There is a need for a fundamental restructuring of the polity to ensure that professionals and technocrats are put in charge of governance irrespective of which part of the country they come from, bearing federal character requirements in mind and adhering to it where possible. Anything short of this would guarantee the status quo: continued decay of critical infrastructure such as roads, bridges, hospitals etc.

Nigeria should be run like a blue chip company with due process and corporate governance practices taking the center stage in the modus operandi of the governments at all levels.
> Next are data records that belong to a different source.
(* ===== verification/TransportCanonical.v ===== *)
(** The other direction of the wire codec: a frame that decodes is exactly the
    encoding of the message it decodes to, so no message has two encodings.
    A reader is run backwards: [seg bytes a w b] says that the bytes between
    the cursors [a] and [b] are [w], and each inversion lemma turns a
    successful read into the segment it consumed. *)
From S2P Require Import Prelude Bytes Errors WalRecord Config Types Transport.

Definition seg (bytes : list byte) (a : nat) (w : list byte) (b : nat) : Prop :=
  get_range bytes a b = Some w.

Lemma seg_nil bytes a : a <= length bytes -> seg bytes a [] a.
Proof.
  intros H. unfold seg, get_range. rewrite decide_True by lia.
  by rewrite Nat.sub_diag.
Qed.

Lemma seg_le bytes a w b : seg bytes a w b -> a <= b <= length bytes /\ length w = b - a.
Proof.
  intros H. apply get_range_Some in H as (pre & rest & -> & <- & <-).
  rewrite !length_app. lia.
Qed.

Lemma seg_trans bytes a w1 b w2 c :
  seg bytes a w1 b -> seg bytes b w2 c -> seg bytes a (w1 ++ w2) c.
Proof.
  intros H1 H2. apply seg_le in H1 as Hl1. apply seg_le in H2 as Hl2.
  unfold seg, get_range in *. repeat case_decide; try lia. simplify_eq. f_equal.
  replace (c - a) with ((b - a) + (c - b)) by lia.
  rewrite <- take_take_drop. rewrite drop_drop. do 3 f_equal. lia.
Qed.

Lemma seg_whole bytes w : seg bytes 0 w (length bytes) -> w = bytes.
Proof.
  unfold seg, get_range. case_decide; [|done]. rewrite drop_0, Nat.sub_0_r, firstn_all. congruence.
Qed.

(** * Inverting the primitive readers *)

Lemma reader_bind_inv {A B : Type} (m : Reader A) (k : A -> Reader B) bytes at_ r :
  (m ≫= k) bytes at_ = Ok r ->
  exists a at1, m bytes at_ = Ok (a, at1) /\ k a bytes at1 = Ok r.
Proof. unfold mbind, reader_bind. destruct (m bytes at_) as [[a at1]|]; [eauto|done]. Qed.

Lemma reader_ret_inv {A : Type} (a b : A) bytes at_ at1 :
  (mret a : Reader A) bytes at_ = Ok (b, at1) -> a = b /\ at_ = at1.
Proof. by intros [= -> ->]. Qed.
Lemma entry_at_truncate t from round :
  (base t < from)%N ->
  entry_at (LogTail.truncate_from t from) round = if (round <? from)%N then entry_at t round else None.
Proof.
  intros Hf. unfold entry_at, LogTail.truncate_from.
  destruct (N.leb_spec from (base t)); [lia|].
  destruct (decide (LogTail.index_of t from < length (entries t))) as [Hk|Hk]; unfold LogTail.index_of in *; cbn.
  - destruct (N.ltb_spec round from), (N.ltb_spec (base t) round); try done.
    + by rewrite lookup_take_lt by lia.
    + apply lookup_take_ge. lia.
  - destruct (N.ltb_spec round from), (N.ltb_spec (base t) round); try done.
    apply lookup_ge_None_2. lia.
Qed.
(* ===== verification/Office.v ===== *)
(** The rules about office that several handlers share: stepping down
    ([become_follower] of [src/src/consensus/mod.rs]), and the flags, the
    configuration in force, the randomized timeout and the small comparisons of
    [src/src/consensus/election.rs]. *)
From S2P Require Import Prelude Bytes Errors WalRecord Config Types Digest LogTail Payload State.

Definition to_follower (ldr : option NodeId) (s : Consensus) : Consensus :=
  s <| role := Follower |> <| leader := ldr |> <| campaign := None |> <| votes := ∅ |>
    <| since_heard := 0%N |>.

Definition become_follower (term : Term) (ldr : option NodeId) : M unit :=
  s ← get;
  let changed := negb (bool_decide (role s = Follower)) || negb (term_of s =? term)%N
                 || negb (bool_decide (leader s = ldr)) in
  _ ← when (negb (term_of s =? term)%N) (
        _ ← modify (fun s => s <| hard := mkHard term None |>);
        emit (PersistHardState term None));
  _ ← modify (to_follower ldr);
  when changed (emit (RoleChanged Follower term ldr)).

(** Lexicographic, term first. *)
Definition log_is_at_least_as_complete (s : Consensus) (cand_term : Term) (cand_round : Round) : bool :=
  (last_term s <? cand_term)%N
  || ((last_term s =? cand_term)%N && (last_round s <=? cand_round)%N).

Definition leader_is_live (s : Consensus) : bool :=
  bool_decide (is_Some (leader s)) && (since_heard s <? election_timeout s)%N.

Definition draw_timeout : M u32 :=
  s ← get;
  let base := N.max (election_base s) 1 in
  let '(draw, rng') := next_u32 (rng s) in
  _ ← modify (fun s => s <| rng := rng' |>);
  mret (base + draw mod base)%N.

(** Voters and learners but this node. *)
Definition peer_ids (s : Consensus) : list NodeId :=
  filter (fun n => n <> self_id s) (members (cfg s) ++ learners (cfg s)).

Definition campaign_voters (s : Consensus) : list NodeId :=
  match campaign s with
  | Some c => filter (fun n => n <> self_id s) (members c)
  | None => []
  end.

(** [self.campaign.as_ref().is_some_and(|c| c.has_quorum(self.votes.len()))]. *)
Definition campaign_has_quorum (s : Consensus) : bool :=
  match campaign s with
  | Some c => Config.has_quorum c (size (votes s))
  | None => false
  end.

Definition campaign_contains (s : Consensus) (n : NodeId) : bool :=
  match campaign s with
  | Some c => Config.contains c n
  | None => false
  end.

(** The per-peer state of a leader under a new configuration: departed peers
    go, arrived ones start with no evidence. *)
Definition retain_progress (me : NodeId) (known : list NodeId) (m : gmap NodeId Progress) :
    gmap NodeId Progress :=
  filter (fun '(id, _) => id = me \/ id ∈ known) m.

Definition or_insert (nx : Round) (m : gmap NodeId Progress) (id : NodeId) : gmap NodeId Progress :=
  match m !! id with
  | Some _ => m
  | None => <[id := progress_default <| next := nx |>]> m
  end.

Definition apply_config (c : Config) : M unit :=
  _ ← modify (fun s => s <| cfg := c |> <| behind := false |>);
  s ← get;
  when (bool_decide (role s = Leader)) (
    let known := peer_ids s in
    _ ← modify (fun s => s <| progress := retain_progress (self_id s) known (progress s) |>);
    let nx := sadd64 (last_round s) 1 in
    _ ← modify (fun s => s <| progress := fold_left (or_insert nx) known (progress s) |>);
    when (negb (Config.contains (cfg s) (self_id s))) (become_follower (term_of s) None)).

Definition observe_config_at (at_ : CfgAt) : M unit :=
  s ← get;
  when (cfgat_gtb at_ (Config.at_ (cfg s))) (modify (fun s => s <| behind := true |>)).

Definition observe_quorum_watermark (watermark : Round) : M unit :=
  s ← get;
  when (unjoined s && (watermark <=? durable s)%N) (modify (fun s => s <| unjoined := false |>)).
The local governments and local development centers across the nation are well known to be centers where local treasury looters congregate to share the national monthly allocation cake from Abuja as well as illegal taxes collected by force from individuals and corporate bodies. The Nigerian constitution should be amended speedily to scrap this third tier of government that engages in a colossal waste of the nation's meager financial resources.

A constitutional provision should be included in the new constitution to make political and financial corruption engaged in by politicians punishable by death. In addition, a fundamental restructuring and reform of the security forces should be undertaken to ensure that the people who are supposed to be enforcing the nation's laws are not the ones breaking the same laws with impunity. But before such sweeping reforms are undertaken there is a need to ensure that the salaries and benefits of the members of these security forces is made to be as robust as that of our Federal legislators who are said to be the highest paid legislators in the world. The members of the security forces who risk life and limb to safeguard lives and properties deserve no less, especially in a nation like Nigeria where security of lives and properties has become a luxury of some sort.

A fool at forty is said to be a fool forever and at forty eight Nigeria appears to have become a fool in eight lifetimes. But can this state of foolishness be surmounted? Yes it can be reversed provided the electorate is ready to make change happen. The electorate must keep the fire burning under the feet of the current crop of political office holders and must ensure that the era of political God-Fatherism is put to an end. They must ensure that vote rigging is resisted with the last drop of their blood to ensure that those who eventually emerge from elections are the truly elected representatives of the people who are answerable to them and not any self-appointed political king-maker.

When the governed begin to take their destinies in their own hands we will begin to witness a rapid transformation of the Nigerian State.